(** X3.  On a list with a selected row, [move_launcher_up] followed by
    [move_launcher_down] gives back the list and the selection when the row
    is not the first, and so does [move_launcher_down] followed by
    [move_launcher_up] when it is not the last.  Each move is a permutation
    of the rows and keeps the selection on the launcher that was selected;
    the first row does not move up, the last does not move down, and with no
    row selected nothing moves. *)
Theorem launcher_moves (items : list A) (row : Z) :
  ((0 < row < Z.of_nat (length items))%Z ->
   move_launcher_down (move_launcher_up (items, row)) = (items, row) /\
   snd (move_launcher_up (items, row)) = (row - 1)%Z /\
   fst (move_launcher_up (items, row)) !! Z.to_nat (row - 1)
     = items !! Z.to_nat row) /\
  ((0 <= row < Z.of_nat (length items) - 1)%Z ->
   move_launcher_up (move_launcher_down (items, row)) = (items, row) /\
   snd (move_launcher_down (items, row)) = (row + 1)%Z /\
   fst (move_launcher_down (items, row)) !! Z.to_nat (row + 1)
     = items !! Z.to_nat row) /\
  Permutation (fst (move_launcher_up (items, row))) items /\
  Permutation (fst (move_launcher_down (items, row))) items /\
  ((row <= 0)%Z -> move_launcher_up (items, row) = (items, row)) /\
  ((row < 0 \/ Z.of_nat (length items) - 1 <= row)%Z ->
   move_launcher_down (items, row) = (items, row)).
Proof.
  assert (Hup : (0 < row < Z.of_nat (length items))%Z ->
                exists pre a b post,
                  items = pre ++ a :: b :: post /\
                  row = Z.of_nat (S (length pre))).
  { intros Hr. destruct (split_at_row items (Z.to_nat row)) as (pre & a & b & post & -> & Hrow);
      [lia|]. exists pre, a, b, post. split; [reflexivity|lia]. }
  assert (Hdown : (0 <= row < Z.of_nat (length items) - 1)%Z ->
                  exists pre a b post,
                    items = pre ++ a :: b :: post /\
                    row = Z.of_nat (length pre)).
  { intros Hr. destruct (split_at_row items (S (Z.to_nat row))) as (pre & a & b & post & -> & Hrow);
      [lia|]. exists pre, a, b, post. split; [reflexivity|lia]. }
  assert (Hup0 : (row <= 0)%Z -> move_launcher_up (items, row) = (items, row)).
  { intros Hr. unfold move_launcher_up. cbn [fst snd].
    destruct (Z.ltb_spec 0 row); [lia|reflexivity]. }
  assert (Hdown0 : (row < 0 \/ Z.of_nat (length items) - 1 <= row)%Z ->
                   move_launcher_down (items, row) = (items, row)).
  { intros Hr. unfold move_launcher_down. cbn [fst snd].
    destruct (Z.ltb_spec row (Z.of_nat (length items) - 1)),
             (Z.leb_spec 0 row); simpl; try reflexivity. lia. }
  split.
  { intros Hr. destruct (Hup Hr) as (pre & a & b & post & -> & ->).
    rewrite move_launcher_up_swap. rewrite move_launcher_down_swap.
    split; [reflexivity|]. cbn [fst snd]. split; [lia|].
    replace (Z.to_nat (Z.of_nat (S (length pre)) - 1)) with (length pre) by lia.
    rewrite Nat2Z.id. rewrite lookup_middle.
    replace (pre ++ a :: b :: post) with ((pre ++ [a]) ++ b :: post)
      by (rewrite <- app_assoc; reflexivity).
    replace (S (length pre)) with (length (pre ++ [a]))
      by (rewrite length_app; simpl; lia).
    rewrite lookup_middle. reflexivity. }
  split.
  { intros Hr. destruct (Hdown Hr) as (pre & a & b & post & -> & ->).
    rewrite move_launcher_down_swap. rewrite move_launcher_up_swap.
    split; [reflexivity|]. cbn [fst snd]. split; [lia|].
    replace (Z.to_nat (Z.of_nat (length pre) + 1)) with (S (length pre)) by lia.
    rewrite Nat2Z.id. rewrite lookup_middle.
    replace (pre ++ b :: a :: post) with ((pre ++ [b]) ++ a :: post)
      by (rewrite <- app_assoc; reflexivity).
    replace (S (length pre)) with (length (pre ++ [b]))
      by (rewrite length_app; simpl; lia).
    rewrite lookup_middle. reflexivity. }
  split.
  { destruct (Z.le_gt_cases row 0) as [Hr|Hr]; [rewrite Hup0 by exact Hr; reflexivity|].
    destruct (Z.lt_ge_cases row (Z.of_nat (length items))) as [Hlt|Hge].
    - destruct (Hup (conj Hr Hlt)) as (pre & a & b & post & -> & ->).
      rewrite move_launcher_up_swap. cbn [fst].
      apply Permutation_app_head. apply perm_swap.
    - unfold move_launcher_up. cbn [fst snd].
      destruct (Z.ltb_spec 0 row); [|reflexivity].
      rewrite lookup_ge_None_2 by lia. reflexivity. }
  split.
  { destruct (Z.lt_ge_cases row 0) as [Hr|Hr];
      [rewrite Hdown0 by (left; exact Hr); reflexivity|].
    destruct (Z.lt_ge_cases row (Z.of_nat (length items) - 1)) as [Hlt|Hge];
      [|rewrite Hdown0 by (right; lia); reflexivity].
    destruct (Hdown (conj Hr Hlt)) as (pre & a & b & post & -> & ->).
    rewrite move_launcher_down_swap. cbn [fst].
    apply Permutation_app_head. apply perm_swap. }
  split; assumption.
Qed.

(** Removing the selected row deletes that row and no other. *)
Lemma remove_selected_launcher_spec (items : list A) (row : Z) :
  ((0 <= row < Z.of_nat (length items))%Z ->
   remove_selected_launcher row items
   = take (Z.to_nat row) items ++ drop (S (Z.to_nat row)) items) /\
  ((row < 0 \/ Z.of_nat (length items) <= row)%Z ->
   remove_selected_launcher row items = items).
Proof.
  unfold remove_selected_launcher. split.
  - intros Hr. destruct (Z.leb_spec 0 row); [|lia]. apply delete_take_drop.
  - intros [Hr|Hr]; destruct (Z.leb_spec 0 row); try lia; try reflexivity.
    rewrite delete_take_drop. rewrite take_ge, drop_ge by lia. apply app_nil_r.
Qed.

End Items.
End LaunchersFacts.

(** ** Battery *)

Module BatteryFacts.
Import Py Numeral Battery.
---
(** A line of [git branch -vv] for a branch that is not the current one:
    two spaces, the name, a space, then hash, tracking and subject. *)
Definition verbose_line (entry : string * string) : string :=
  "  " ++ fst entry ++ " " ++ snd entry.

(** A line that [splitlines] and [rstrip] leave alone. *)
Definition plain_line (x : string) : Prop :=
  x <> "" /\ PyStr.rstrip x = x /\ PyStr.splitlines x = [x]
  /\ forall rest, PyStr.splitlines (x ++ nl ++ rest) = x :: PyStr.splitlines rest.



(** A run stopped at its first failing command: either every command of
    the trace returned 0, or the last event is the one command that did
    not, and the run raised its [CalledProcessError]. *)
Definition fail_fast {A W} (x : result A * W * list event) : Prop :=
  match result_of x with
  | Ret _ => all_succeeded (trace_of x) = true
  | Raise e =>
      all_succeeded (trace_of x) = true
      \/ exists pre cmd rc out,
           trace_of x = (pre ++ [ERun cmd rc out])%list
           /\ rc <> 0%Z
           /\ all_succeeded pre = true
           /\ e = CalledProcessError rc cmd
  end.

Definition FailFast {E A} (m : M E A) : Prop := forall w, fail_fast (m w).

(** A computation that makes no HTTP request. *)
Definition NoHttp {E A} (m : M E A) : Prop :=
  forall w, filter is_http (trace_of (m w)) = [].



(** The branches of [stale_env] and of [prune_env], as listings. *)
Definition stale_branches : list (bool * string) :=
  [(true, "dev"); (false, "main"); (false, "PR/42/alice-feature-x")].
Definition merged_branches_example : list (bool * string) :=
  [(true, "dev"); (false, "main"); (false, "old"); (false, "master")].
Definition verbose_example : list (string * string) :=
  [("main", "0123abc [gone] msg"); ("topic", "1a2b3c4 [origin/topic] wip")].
* * *
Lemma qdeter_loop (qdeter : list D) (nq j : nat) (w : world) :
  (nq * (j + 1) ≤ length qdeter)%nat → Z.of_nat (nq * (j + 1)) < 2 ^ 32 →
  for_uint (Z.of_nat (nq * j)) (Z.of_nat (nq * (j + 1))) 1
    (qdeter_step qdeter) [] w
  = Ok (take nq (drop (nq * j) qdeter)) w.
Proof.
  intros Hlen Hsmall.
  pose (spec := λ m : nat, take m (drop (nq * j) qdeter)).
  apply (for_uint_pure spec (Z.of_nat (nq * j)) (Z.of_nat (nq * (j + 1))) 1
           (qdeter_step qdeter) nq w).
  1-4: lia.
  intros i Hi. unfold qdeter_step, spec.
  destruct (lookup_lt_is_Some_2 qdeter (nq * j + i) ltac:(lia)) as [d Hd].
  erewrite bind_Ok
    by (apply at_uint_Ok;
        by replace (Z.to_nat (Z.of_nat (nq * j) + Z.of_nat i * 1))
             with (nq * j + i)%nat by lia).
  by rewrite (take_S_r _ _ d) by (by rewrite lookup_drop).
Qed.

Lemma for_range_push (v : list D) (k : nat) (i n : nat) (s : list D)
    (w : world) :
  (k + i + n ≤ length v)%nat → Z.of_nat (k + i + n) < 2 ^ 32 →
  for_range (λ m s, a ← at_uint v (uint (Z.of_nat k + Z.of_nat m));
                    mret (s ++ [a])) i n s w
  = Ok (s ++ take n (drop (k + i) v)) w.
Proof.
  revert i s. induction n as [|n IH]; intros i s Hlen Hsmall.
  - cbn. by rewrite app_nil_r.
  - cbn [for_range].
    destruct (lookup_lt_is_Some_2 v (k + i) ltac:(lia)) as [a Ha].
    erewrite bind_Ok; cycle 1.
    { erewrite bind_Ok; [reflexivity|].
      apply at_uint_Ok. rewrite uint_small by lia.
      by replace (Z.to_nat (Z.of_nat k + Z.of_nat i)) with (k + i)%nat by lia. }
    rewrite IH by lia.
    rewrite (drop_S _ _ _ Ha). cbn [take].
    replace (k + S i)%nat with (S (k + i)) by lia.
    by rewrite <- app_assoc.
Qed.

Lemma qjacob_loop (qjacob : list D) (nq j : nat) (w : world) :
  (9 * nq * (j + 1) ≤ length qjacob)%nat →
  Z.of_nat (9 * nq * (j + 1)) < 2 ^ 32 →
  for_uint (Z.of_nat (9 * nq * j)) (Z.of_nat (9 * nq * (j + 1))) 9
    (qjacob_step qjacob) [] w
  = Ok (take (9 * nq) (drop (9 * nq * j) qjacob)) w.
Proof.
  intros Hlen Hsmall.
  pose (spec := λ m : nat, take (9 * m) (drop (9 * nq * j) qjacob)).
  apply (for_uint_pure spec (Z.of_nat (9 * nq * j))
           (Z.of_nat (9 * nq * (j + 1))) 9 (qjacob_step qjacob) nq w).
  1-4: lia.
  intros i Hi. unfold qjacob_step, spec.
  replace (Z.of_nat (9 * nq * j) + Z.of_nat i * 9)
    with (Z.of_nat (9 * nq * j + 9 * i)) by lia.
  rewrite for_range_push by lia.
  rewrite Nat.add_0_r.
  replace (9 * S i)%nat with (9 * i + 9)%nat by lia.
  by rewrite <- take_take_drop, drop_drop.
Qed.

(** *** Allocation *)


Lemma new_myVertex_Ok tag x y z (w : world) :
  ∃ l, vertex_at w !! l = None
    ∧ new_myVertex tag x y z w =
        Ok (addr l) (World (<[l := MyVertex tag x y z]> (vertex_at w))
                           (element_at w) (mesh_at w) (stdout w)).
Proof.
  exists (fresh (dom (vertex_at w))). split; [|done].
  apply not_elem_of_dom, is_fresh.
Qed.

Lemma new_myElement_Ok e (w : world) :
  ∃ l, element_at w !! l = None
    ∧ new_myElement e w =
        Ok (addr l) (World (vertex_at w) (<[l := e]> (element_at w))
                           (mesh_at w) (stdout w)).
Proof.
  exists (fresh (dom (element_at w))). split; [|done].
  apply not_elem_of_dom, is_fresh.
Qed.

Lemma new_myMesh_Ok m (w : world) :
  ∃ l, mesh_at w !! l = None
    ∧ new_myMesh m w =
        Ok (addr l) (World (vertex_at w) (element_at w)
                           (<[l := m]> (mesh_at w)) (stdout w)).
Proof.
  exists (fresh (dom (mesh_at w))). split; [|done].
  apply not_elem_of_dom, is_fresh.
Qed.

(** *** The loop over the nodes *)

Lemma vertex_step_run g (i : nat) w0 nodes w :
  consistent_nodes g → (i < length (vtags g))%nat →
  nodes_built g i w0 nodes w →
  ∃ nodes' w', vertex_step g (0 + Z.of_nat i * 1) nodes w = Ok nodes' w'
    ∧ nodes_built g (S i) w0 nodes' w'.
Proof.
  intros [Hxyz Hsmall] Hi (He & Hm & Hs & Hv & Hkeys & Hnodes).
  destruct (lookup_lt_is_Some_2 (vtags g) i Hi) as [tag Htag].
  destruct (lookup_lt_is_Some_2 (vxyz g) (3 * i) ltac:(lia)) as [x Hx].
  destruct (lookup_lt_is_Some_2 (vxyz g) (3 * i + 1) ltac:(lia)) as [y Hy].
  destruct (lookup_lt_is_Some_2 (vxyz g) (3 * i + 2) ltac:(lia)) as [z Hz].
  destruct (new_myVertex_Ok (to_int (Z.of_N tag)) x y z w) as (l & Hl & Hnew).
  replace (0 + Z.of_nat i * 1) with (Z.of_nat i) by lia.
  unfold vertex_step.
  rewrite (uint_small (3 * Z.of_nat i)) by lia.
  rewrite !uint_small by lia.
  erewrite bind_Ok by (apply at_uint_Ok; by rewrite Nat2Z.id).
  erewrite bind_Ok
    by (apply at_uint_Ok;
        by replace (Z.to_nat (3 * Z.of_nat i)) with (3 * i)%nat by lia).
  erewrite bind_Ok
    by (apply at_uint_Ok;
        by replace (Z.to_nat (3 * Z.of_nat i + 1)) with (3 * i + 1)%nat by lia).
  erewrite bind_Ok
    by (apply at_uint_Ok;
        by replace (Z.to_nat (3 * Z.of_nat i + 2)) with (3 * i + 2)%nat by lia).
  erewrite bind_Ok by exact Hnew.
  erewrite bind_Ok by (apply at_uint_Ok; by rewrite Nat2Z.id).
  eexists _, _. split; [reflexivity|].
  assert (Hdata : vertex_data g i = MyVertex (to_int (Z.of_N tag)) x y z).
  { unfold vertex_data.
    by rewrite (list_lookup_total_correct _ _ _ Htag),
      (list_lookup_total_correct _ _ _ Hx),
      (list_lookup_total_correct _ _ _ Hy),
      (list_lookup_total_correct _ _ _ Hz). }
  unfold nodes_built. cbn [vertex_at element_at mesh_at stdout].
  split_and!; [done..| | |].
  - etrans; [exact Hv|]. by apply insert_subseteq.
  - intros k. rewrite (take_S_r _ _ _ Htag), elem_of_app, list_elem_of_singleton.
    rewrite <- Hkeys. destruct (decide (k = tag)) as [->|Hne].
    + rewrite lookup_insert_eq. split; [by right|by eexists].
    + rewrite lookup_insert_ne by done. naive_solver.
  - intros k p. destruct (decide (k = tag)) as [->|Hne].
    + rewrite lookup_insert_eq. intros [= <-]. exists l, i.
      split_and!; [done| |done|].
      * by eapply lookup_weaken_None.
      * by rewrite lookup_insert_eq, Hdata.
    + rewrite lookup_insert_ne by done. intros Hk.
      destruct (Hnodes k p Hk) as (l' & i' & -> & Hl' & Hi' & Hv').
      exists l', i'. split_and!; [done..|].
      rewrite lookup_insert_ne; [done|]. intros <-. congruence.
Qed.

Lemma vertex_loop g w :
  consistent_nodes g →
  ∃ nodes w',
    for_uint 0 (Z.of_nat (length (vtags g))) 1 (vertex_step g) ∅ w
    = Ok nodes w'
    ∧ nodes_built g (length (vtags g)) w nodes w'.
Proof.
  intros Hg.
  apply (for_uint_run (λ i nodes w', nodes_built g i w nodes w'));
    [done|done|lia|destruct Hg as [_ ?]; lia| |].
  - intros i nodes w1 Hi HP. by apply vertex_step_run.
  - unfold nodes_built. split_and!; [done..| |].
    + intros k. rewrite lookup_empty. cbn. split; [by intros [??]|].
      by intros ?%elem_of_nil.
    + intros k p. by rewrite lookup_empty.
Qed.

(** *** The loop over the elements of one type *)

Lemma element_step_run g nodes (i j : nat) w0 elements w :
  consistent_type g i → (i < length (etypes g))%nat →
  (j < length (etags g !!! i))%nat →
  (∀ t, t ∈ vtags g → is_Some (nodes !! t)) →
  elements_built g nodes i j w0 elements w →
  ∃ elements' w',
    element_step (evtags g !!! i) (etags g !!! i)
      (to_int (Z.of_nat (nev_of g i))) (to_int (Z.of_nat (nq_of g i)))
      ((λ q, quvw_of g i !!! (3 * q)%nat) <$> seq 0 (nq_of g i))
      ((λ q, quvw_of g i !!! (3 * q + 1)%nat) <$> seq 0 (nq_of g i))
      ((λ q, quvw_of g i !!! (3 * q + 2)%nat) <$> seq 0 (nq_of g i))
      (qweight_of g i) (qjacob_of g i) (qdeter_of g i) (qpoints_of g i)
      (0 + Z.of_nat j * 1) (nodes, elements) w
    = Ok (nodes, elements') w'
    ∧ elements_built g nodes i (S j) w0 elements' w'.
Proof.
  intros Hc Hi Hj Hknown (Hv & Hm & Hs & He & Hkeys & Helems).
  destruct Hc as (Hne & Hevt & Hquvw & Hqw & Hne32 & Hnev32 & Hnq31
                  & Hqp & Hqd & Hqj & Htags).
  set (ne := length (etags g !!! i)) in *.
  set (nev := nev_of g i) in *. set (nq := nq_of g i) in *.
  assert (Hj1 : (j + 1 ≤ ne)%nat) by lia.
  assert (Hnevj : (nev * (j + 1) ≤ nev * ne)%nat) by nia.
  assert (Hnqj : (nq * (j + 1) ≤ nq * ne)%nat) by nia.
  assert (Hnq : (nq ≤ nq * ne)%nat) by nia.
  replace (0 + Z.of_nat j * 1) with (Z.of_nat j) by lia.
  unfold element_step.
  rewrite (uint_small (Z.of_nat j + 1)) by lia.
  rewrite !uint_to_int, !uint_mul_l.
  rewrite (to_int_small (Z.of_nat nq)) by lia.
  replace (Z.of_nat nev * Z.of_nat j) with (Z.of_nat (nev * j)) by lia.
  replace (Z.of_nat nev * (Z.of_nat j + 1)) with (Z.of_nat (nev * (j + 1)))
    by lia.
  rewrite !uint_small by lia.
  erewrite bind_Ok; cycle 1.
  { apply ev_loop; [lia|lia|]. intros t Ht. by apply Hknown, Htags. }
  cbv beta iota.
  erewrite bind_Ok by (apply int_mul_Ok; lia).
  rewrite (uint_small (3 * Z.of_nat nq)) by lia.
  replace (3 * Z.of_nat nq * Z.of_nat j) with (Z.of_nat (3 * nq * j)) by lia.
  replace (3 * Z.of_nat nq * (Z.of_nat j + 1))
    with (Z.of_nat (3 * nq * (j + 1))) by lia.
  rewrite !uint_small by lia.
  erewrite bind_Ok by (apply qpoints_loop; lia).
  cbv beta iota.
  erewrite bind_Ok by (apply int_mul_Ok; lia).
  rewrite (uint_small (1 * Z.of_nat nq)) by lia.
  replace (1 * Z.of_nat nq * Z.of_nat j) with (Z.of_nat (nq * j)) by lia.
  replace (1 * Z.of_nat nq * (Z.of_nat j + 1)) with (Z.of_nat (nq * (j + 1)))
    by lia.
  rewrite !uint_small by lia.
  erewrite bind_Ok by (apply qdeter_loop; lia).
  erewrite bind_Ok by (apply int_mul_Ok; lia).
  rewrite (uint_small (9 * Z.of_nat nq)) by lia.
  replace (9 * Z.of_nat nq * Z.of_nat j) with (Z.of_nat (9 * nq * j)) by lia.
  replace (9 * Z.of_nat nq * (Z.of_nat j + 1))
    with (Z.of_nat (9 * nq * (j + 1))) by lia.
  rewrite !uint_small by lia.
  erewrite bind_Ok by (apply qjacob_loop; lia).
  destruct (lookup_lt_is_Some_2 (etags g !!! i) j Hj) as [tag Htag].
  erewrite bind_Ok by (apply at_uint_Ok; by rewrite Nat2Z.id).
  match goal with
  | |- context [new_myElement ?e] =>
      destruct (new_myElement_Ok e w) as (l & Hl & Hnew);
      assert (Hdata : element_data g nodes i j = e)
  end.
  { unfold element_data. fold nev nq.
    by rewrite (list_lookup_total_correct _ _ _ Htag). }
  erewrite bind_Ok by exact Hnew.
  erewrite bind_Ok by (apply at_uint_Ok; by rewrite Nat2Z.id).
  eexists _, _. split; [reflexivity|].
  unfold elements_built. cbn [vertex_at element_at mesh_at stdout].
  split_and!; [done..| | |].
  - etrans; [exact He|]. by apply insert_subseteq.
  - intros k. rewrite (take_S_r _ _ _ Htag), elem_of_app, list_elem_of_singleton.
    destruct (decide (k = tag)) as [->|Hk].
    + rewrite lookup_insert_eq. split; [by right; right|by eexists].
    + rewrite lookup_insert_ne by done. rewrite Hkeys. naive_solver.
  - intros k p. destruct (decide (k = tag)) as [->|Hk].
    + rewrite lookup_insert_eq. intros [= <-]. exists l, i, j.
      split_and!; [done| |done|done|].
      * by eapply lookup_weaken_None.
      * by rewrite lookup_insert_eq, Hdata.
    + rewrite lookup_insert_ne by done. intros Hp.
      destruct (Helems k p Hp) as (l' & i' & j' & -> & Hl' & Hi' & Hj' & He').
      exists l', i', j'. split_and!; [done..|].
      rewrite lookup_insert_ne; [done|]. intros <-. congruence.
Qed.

# Brief
All lines in the data above from the one with "[move_launcher_up] followed by" through the one with "Permutation (fst (move_launcher_down" must be repeated exactly, and no others.

# Finished exercise
(** X3.  On a list with a selected row, [move_launcher_up] followed by
    [move_launcher_down] gives back the list and the selection when the row
    is not the first, and so does [move_launcher_down] followed by
    [move_launcher_up] when it is not the last.  Each move is a permutation
    of the rows and keeps the selection on the launcher that was selected;
    the first row does not move up, the last does not move down, and with no
    row selected nothing moves. *)
Theorem launcher_moves (items : list A) (row : Z) :
  ((0 < row < Z.of_nat (length items))%Z ->
   move_launcher_down (move_launcher_up (items, row)) = (items, row) /\
   snd (move_launcher_up (items, row)) = (row - 1)%Z /\
   fst (move_launcher_up (items, row)) !! Z.to_nat (row - 1)
     = items !! Z.to_nat row) /\
  ((0 <= row < Z.of_nat (length items) - 1)%Z ->
   move_launcher_up (move_launcher_down (items, row)) = (items, row) /\
   snd (move_launcher_down (items, row)) = (row + 1)%Z /\
   fst (move_launcher_down (items, row)) !! Z.to_nat (row + 1)
     = items !! Z.to_nat row) /\
  Permutation (fst (move_launcher_up (items, row))) items /\
  Permutation (fst (move_launcher_down (items, row))) items /\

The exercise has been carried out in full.